I was raised in the United Presbyterian Church by a Presbyterian Dad and a Methodist Mom. When I was 16, Bill Bright ushered me into a more dynamic and personal relationship with Christ, and when I was 18, I was baptized in the Holy Spirit. I loved serving the Lord and experiencing the fruit and the gifts of the Holy Spirit in my life. But when I turned 50, I went through a personal crisis as I tried to determine how I should identify myself within the body of Christ. After much internal debate, I finally decided that I was a “Rational Charismatic.”

I am Charismatic, knowing without any doubt that the gifts of God, as outlined in the New Testament, are available and operational today.

I am rational, meaning that facts and reason inform my beliefs. Evidence matters. A quality education and the ongoing development of ideas that impact our lives and inform our understanding of the world around us matters.

Sadly, after writing that, I feel the need to validate my conservative biblical beliefs to my friends reading this blog. That subtle feeling reveals the problem we have created.
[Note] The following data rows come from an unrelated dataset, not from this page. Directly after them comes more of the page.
(* ===== verification/Pool.v ===== *)
(** * Connection pool (src/net/connection_pool.h, src/net/connection_pool.cpp,
      PooledReplicaClient::exchange of src/net/pooled_replica_client.cpp)

    The pool keeps idle descriptors per ["host:port"].  Each method holds the lock
    for its bookkeeping and closes or connects outside it, so each is one
    definition that returns the descriptors it closes; what [connect_] answers is
    an argument.

    The invariant is on the pool together with its callers: every open descriptor
    is idle in the pool under the peer it was dialled to, or held by exactly one
    caller, never both, and nothing is closed twice.  [exchange] keeps it and
    gives every descriptor back; its retry, however, is not always on a fresh
    connection. *)
From S2P Require Import Prelude Ring.
From Stdlib Require Import Ascii String ZArith Lia.
From stdpp Require Import base gmap list strings numbers.

Module ConnectionPool.

Record Idle := mkIdle { idle_fd : Z; returned_at : Z }.

Record ConnectionPool := mkPool {
  max_per_peer_ : nat;
  idle_ttl_ : Z;
  idle_ : gmap string (list Idle);
  stopping_ : bool;
  created_ : Z;       (* firings of [on_created_] *)
  reused_ : Z;        (* firings of [on_reused_] *)
  counters_ : bool;   (* the callbacks are set *)
}.

Definition new (max_per_peer : nat) (idle_ttl : Z) : ConnectionPool :=
  mkPool (if bool_decide (max_per_peer = 0) then 1 else max_per_peer) idle_ttl ∅ false 0 0 false.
Why have we believers allowed ourselves to think a high view of Scripture and confidence in the person of Christ doesn’t coexist with rational thought?

Jesus is so completely the Son of God, Son of Man, Lord of all and Creator of all, I have no reason to doubt that he is who he says he is. So much so, that I have no fear in pursuing my doubts, thinking through the realities of life, and interfacing what I read in the Scriptures every day with science. In my mind, New Testament faith does not require blindness, because there is evidence for its truth. I have no trouble reconciling the discoveries found in the natural history museum with Genesis, or chemistry with Jesus turning water into wine. Because of the miracle Christ has done in me, I know he can override natural law, but natural law is not his enemy. He created this orderly system within which we live, which is why the scientific method of discovery works.

As referenced earlier, some conservative believers have made a horrible mistake by positioning their teachings against science. Modern science is the product of western civilization, which is the child of Christendom. Centuries ago the popes taught that science and the Bible conflicted in areas which science has since been proven correct. Now Bible scholars agree that the church’s interpretation of the Bible was wrong and that, in fact, the Bible and scientific knowledge are harmonious. Think of that. As science has proven to be correct, the church has had to refine its interpretation. What’s wrong with that? Our interpretations of the Scriptures are not the absolutes of Scripture. Some of our interpretations should change as we grow and learn. I believe that since God is a God of order, and he created all, that the knowledge we gain through studying his creation is harmonious with the Scriptures.

Those who deeply embrace and defend ideas they believe to be biblically based, which are not evidenced, might find themselves in the same position as our forefathers who tried to defend a flat earth. Facts are helpful in informing our interpretations of Scripture. Scripture is helpful in informing our existence. Facts are never the enemy of Christians.

I’m not defending the cynic or the unbeliever. In my view, people who let their hurts, arrogance, or bigotry shadow their thinking are just as vulnerable as sincere believers who are desperately hoping they are right, when they are wrong.

Accepting modern science is not a contradiction of Paul’s admonition to reject the “wisdom of this world”. He wasn’t dealing with science, but philosophy and our understanding of God and our existence. He wasn’t devaluing the importance of facts or truth, but emphasizing the temporary nature of trends and traditions, something we should continue to be cognizant of today.

We can grow in our understanding of the Bible, believe the New Testament, and fully operate in the power of the Holy Spirit, without having to deny the reality that exists in the world around us.

Let’s be rational, Bible-believing Christians. To be rational Charismatics might require that we discard some of the cultural superstition in our modern Christian practice. I think that would serve us well.